**What you have to do**
Report all lines from the entries below in which "tuples" appears.

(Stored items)
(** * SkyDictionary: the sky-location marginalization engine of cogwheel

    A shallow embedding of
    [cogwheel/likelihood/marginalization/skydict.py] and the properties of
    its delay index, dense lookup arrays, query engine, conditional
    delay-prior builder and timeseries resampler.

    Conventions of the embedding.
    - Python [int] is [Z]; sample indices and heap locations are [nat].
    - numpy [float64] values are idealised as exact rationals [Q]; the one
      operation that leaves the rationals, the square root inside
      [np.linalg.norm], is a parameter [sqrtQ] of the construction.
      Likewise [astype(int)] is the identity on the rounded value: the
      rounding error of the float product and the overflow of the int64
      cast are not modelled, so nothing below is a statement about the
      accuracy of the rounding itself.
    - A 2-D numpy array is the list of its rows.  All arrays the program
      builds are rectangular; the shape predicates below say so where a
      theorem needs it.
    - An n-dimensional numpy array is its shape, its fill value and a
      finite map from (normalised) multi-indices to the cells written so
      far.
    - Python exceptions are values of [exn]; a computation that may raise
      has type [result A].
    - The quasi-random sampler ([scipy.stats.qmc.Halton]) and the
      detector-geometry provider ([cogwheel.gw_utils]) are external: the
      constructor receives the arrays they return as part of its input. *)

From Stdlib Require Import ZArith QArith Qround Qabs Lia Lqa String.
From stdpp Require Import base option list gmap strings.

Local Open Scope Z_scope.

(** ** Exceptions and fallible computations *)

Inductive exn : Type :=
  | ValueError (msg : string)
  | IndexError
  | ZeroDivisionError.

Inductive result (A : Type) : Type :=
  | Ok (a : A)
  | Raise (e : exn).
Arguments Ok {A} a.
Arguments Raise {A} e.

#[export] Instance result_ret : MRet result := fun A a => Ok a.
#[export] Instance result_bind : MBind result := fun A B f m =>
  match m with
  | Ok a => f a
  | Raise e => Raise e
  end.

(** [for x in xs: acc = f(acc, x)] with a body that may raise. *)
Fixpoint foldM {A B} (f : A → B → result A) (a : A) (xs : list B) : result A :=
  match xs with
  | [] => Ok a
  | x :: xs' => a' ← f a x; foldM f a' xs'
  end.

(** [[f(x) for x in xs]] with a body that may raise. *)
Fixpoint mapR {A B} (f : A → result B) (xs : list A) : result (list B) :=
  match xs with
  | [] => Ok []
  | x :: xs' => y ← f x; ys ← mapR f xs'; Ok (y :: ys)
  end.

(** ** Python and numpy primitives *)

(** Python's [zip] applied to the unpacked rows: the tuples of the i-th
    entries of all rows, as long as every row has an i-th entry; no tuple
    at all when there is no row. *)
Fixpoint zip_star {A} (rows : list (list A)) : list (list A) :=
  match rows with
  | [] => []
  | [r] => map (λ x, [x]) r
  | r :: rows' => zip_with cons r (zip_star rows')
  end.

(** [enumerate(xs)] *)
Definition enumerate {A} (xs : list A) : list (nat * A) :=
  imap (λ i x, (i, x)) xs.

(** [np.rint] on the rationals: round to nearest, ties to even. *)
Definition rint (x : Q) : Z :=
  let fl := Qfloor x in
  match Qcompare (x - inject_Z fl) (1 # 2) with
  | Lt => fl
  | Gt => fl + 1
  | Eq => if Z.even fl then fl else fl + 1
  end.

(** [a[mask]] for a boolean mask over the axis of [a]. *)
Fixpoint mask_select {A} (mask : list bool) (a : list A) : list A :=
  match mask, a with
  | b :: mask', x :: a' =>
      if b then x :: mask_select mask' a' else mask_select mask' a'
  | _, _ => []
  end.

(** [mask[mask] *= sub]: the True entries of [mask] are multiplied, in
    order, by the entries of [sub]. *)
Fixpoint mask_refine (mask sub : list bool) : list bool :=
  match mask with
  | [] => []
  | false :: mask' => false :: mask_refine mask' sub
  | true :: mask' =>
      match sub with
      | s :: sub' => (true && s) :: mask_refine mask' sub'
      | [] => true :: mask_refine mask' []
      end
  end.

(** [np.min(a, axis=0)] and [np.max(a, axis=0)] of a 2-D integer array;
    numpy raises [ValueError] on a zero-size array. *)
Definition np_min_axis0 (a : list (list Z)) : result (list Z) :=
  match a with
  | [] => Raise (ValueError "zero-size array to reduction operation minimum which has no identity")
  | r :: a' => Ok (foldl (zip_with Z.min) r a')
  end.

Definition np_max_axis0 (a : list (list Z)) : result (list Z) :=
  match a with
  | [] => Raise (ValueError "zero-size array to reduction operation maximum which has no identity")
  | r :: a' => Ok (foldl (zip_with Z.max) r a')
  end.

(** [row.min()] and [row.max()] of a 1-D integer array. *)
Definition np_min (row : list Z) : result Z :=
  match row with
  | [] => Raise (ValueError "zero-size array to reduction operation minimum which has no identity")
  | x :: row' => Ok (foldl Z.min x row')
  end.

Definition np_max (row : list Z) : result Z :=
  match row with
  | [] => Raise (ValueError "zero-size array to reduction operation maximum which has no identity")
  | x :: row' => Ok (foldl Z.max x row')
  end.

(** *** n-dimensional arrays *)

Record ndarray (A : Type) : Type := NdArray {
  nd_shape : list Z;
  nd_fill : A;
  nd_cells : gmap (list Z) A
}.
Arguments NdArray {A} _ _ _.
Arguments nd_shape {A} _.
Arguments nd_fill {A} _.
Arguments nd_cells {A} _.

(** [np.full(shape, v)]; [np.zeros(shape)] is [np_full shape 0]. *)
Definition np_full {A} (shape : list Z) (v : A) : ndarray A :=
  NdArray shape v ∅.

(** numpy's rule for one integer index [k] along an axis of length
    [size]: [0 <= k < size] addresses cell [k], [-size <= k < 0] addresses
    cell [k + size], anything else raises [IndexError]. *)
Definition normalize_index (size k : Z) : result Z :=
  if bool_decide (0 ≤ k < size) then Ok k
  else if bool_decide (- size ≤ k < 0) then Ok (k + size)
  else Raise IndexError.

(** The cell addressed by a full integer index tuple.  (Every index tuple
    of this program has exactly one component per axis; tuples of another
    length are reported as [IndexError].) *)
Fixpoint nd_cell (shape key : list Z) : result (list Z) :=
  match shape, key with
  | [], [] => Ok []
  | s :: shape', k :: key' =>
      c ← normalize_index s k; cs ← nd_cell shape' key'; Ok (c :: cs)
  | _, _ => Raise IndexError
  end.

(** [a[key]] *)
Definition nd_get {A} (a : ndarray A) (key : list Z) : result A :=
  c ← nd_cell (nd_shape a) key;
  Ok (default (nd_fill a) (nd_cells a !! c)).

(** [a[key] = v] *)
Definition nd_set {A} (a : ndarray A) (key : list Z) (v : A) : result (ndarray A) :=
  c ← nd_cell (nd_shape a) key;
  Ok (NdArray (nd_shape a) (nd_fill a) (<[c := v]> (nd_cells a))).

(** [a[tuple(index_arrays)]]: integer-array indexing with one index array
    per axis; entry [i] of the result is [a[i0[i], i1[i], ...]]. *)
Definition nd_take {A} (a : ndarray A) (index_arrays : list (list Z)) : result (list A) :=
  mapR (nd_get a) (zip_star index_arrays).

**Response**
(** Python's [zip] applied to the unpacked rows: the tuples of the i-th
    of this program has exactly one component per axis; tuples of another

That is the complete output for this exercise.